Print exactly what the entries say, line by line, from the first line down to the one with "mk_reactions : rows_by", inclusive.
+===+
(** What the agents of [P] may do in the database. *)
Record makes (P : string -> Prop) (d d' : db) : Prop := {
  mk_sent : forall m', m' ∈ rows (messages d') -> (exists m, m ∈ rows (messages d) /\ msg_step m m') \/ P (FromAgent m');
  mk_kept : forall m, m ∈ rows (messages d) -> exists m', m' ∈ rows (messages d') /\ msg_step m m' /\ (m' = m \/ concerns P m);
  mk_inbox : rows_by (fun s => P (Inbox_AgentName s)) (inbox_state d) (inbox_state d');
  mk_members : rows_added (fun x => P (Mem_AgentName x)) (channel_members d) (channel_members d');
  mk_invites : rows_added (fun x => P (Inv_AgentName x) \/ P (InvitedBy x)) (channel_invites d) (channel_invites d');
  mk_channels : rows_from same_channel (fun c => P (Ch_CreatedBy c)) (channels d) (channels d');
  mk_reactions : rows_by (fun r => P (Rx_AgentName r)) (message_reactions d) (message_reactions d');
  mk_tasks : rows_from same_task (fun t => P (PostedBy t)) (tasks d) (tasks d');
  mk_bids : rows_from same_bid (fun b => P (Bid_AgentName b)) (task_bids d) (task_bids d')
}.
#[export] Instance makes_preorder P : PreOrder (makes P).
Proof.
  split.
  - intros d. split; try apply rows_by_refl; try (apply rows_from_refl; apply _); try (intros x Hx; by left).
    intros m Hm. exists m. split_and!; [done|reflexivity|by left].
  - intros a b c [] []. split; try (eapply rows_by_trans; eassumption); try (eapply rows_added_trans; eassumption).
    + intros m Hm. destruct (mk_sent1 m Hm) as [(m1&H1&S1)|]; [|by right]. destruct (mk_sent0 m1 H1) as [(m0&H0&S0)|Hp]; [left; exists m0; split; [done|by etrans]|].
      right. by rewrite (msg_step_from _ _ S1).
    + intros m Hm. destruct (mk_kept0 m Hm) as (m1&H1&S1&C1). destruct (mk_kept1 m1 H1) as (m2&H2&S2&C2). exists m2. split_and!; [done|by etrans|].
      destruct C1 as [->|C1]; [exact C2|by right].
    + eapply rows_from_trans; [apply _| |eassumption..]. by intros x y (_&_&->).
    + eapply rows_from_trans; [apply _| |eassumption..]. by intros x y (_&->).
    + eapply rows_from_trans; [apply _| |eassumption..]. by intros x y (_&_&->).
Qed.
Definition same_auction (d d' : db) : Prop := tasks d' = tasks d /\ task_bids d' = task_bids d.
#[export] Instance same_auction_preorder : PreOrder same_auction.
Proof. split; [by intros d|]. intros a b c [] []. split; congruence. Qed.
Lemma touches_makes P d d' : same_auction d d' -> touches P d d' -> makes P d d'.
Proof.
  intros [Et Eb] [Ts Tk Ti Tm Tv Tc Tr]. split; rewrite ?Et, ?Eb; try done; try (apply rows_from_refl; apply _).
  - intros x [Hx|Hx]%(proj2 Tm); auto.
  - intros x [Hx|Hx]%(proj2 Tv); auto.
  - intros c [Hc|Hc]%(proj2 Tc); [left; exists c; by split|by right].
Qed.
(** A statement in the name of the agents of [P]. *)
Definition step_by (P : string -> Prop) (d d' : db) : Prop := messaging_ok d -> messaging_ok d' /\ messaging_le d d' /\ makes P d d'.
#[export] Instance step_by_preorder P : PreOrder (step_by P).
Proof.
  split; [intros d Hd; split_and!; [done|reflexivity|reflexivity]|]. intros a b c H1 H2 Ha. destruct (H1 Ha) as (Hb&L1&M1). destruct (H2 Hb) as (Hc&L2&M2). split_and!; [done|by etrans|by etrans].
Qed.
Lemma acts_step P (Q : string -> Prop) d d' : (forall n, P n -> Q n) -> same_auction d d' -> acts P d d' -> step_by Q d d'.
Proof. intros HPQ Ha [_ H] Hd. destruct (H Hd) as (Hd'&Hl&Ht). split_and!; [done..|]. apply touches_makes; [done|]. by eapply touches_mono. Qed.
(** A step that leaves messages, inboxes and reactions alone. *)
Lemma step_rows P d d' : same_messaging d d' -> message_reactions d' = message_reactions d ->
  rows_added (fun x => P (Mem_AgentName x)) (channel_members d) (channel_members d') ->
  rows_added (fun x => P (Inv_AgentName x) \/ P (InvitedBy x)) (channel_invites d) (channel_invites d') ->
  rows_from same_channel (fun c => P (Ch_CreatedBy c)) (channels d) (channels d') ->
  rows_from same_task (fun t => P (PostedBy t)) (tasks d) (tasks d') ->
  rows_from same_bid (fun b => P (Bid_AgentName b)) (task_bids d) (task_bids d') -> step_by P d d'.
Proof.
  intros Hs Hr H1 H2 H3 H4 H5 Hd. split_and!; [by eapply same_messaging_ok|by apply same_messaging_le|]. destruct Hs as (Em&Ei&_&_).
  split; rewrite ?Em, ?Ei, ?Hr; try done; try apply rows_by_refl.
  - intros m Hm. left. exists m. split; [done|reflexivity].
  - intros m Hm. exists m. split_and!; [done|reflexivity|by left].
Qed.
(** The loop [for token in doc], with [word_list] as built so far. *)
Fixpoint for_token_in (doc : list Token) (word_list : list dict)
  : M (list dict) :=
  match doc with
  | [] => ret word_list
  | token :: doc' =>
      ((* Skip word, depending on settings and properties of the token *)
       is_not_word <-
         (if negb (is_alpha token)
          then getattr "_filter_out_non_alpha" _filter_out_non_alpha
          else ret false) ;;
       is_common <-
         (if is_stop token
          then getattr "_filter_out_common" _filter_out_common
          else ret false) ;;
       let skip_word := is_not_word || is_common in
       if skip_word then for_token_in doc' word_list
       else
         (* Get lemma for current token and post-process *)
         let lemma := lemma_ token in
         first_word <- getattr "_return_just_first_word_of_lemma"
                               _return_just_first_word_of_lemma ;;
         lemma <- (if first_word : bool
                   then lift (item0 (Str.split lemma))
                   else ret lemma) ;;
         to_lower <- getattr "_convert_output_to_lower"
                             _convert_output_to_lower ;;
         let lemma := if to_lower : bool then Str.lower lemma else lemma in
         (* Output dictionary is original token: lemma *)
         let word_dict := [(text token, lemma)] in
         for_token_in doc' (word_list ++ [word_dict]))%method
  end.

Definition lemmatize_sentence (input_str : string) : M (list dict) :=
  ((* Pre-process input *)
   to_lower <- getattr "_convert_input_to_lower" _convert_input_to_lower ;;
   let input_str := if to_lower : bool then Str.lower input_str else input_str in
   (* Process the input string with spacy *)
   nlp <- getattr "_nlp" _nlp ;;
   let doc := (nlp : Language) input_str in
   (* Get the lemmas for each token *)
   for_token_in doc [])%method.

Definition get_current_model_name : M string := getattr "_model_name" _model_name.

Definition get_spacy_object : M Language := getattr "_nlp" _nlp.

(** ** The resolver's rule in the specification's words *)

Module Rule.

(** [z] occurs in [s], with no line break before it. *)
Fixpoint occurs_on_line (z s : string) : bool :=
  Str.startswith z s ||
  match s with
  | String c s' => negb (Ascii.eqb c Str.newline) && occurs_on_line z s'
  | EmptyString => false
  end.

(** [z] occurs somewhere in [s]. *)
Fixpoint occurs (z s : string) : bool :=
  Str.startswith z s ||
  match s with
  | String _ s' => occurs z s'
  | EmptyString => false
  end.

(** The weaker rule: the entry starts with the language code. *)
Definition prefix (language entry : string) : bool :=
  Str.startswith language entry.

(** The full rule as the specification words it: the entry starts with
    the language code and holds the size code somewhere after it. *)
Definition begins_then_contains (language size entry : string) : bool :=
  match Str.strip_prefix language entry with
  | Some tail => occurs size tail
  | None => false
  end.

(** The full rule as the expression [^language.*size] decides it: the
    size code is found after the prefix before any line break. *)
Definition full (language size entry : string) : bool :=
  match Str.strip_prefix language entry with
  | Some tail => occurs_on_line size tail
  | None => false
  end.

(** The same, said of the entry: it is the language code, then
    characters of one line, then the size code, then anything. *)
Definition holds (language size entry : string) : Prop :=
  exists mid rest,
    entry = (language ++ mid ++ size ++ rest)%string /\
    Str.no_newline mid = true.

End Rule.

(** The two kinds of failed resolution, as the [ValueError] that carries
    them. *)
Definition UnsupportedLanguage (language model_size : string) : exception :=
  ValueError [language_error_text language] language model_size.

Definition UnsupportedModelSize (language model_size : string) : exception :=
  ValueError [size_error_text] language model_size.

(** The pattern of a string without special characters. *)
Fixpoint lits (s : string) : Re.Pattern :=
  match s with
  | EmptyString => []
  | String c s' => Re.One (Re.Lit c) :: lits s'
  end.


(** ** Instances after construction *)

(** The five options of [set_lemma_settings]. *)
Record LemmaSettings : Type := {
  filter_out_non_alpha : bool;
  filter_out_common : bool;
  convert_input_to_lower : bool;
  convert_output_to_lower : bool;
  return_just_first_word_of_lemma : bool
}.

Definition default_settings : LemmaSettings :=
  {| filter_out_non_alpha := false; filter_out_common := false;
     convert_input_to_lower := false; convert_output_to_lower := false;
     return_just_first_word_of_lemma := false |}.

(** An instance with every attribute assigned: pipeline [nlp] loaded under
    the name [model_name], options [s]. *)
Definition loaded (nlp : Language) (model_name : string) (s : LemmaSettings)
  : LemonTizer :=
  {| _nlp := Some nlp;
     _model_name := Some model_name;
     _filter_out_non_alpha := Some (filter_out_non_alpha s);
     _filter_out_common := Some (filter_out_common s);
     _convert_input_to_lower := Some (convert_input_to_lower s);
     _convert_output_to_lower := Some (convert_output_to_lower s);
     _return_just_first_word_of_lemma :=
       Some (return_just_first_word_of_lemma s) |}.

(** The same options with both filters switched as given. *)
Definition with_filters (non_alpha common : bool) (s : LemmaSettings)
  : LemmaSettings :=
  {| filter_out_non_alpha := non_alpha;
     filter_out_common := common;
     convert_input_to_lower := convert_input_to_lower s;
     convert_output_to_lower := convert_output_to_lower s;
     return_just_first_word_of_lemma := return_just_first_word_of_lemma s |}.

(** The same options with the first-word option switched as given. *)
Definition with_first_word (first_word : bool) (s : LemmaSettings)
  : LemmaSettings :=
  {| filter_out_non_alpha := filter_out_non_alpha s;
     filter_out_common := filter_out_common s;
     convert_input_to_lower := convert_input_to_lower s;
     convert_output_to_lower := convert_output_to_lower s;
     return_just_first_word_of_lemma := first_word |}.

(** ** The per-token rules, one by one *)

Module Pipeline.

(** Whether a token is skipped. *)
Definition drop (s : LemmaSettings) (token : Token) : bool :=
  (negb (is_alpha token) && filter_out_non_alpha s) ||
  (is_stop token && filter_out_common s).

Definition keep (s : LemmaSettings) (token : Token) : bool :=
  negb (drop s token).

(** [lemma.split()[0]] *)
Definition first_word (lemma : string) : result string :=
  item0 (Str.split lemma).

(** The lemma of a token that is not skipped, after both post-processing
    steps. *)
Definition final_lemma (s : LemmaSettings) (token : Token) : result string :=
  (lemma <- (if return_just_first_word_of_lemma s
             then first_word (lemma_ token)
             else Return (lemma_ token)) ;;
   Return (if convert_output_to_lower s then Str.lower lemma else lemma))%result.

(** One dictionary per token, in order; the first lemma that cannot be
    computed ends the run. *)
Fixpoint emit (s : LemmaSettings) (doc : list Token) : result (list dict) :=
  match doc with
  | [] => Return []
  | token :: doc' =>
      (lemma <- final_lemma s token ;;
       rest <- emit s doc' ;;
       Return ([(text token, lemma)] :: rest))%result
  end.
+===+
ANSWER TO THIS TASK
(** What the agents of [P] may do in the database. *)
Record makes (P : string -> Prop) (d d' : db) : Prop := {
  mk_sent : forall m', m' ∈ rows (messages d') -> (exists m, m ∈ rows (messages d) /\ msg_step m m') \/ P (FromAgent m');
  mk_kept : forall m, m ∈ rows (messages d) -> exists m', m' ∈ rows (messages d') /\ msg_step m m' /\ (m' = m \/ concerns P m);
  mk_inbox : rows_by (fun s => P (Inbox_AgentName s)) (inbox_state d) (inbox_state d');
  mk_members : rows_added (fun x => P (Mem_AgentName x)) (channel_members d) (channel_members d');
  mk_invites : rows_added (fun x => P (Inv_AgentName x) \/ P (InvitedBy x)) (channel_invites d) (channel_invites d');
  mk_channels : rows_from same_channel (fun c => P (Ch_CreatedBy c)) (channels d) (channels d');
  mk_reactions : rows_by (fun r => P (Rx_AgentName r)) (message_reactions d) (message_reactions d');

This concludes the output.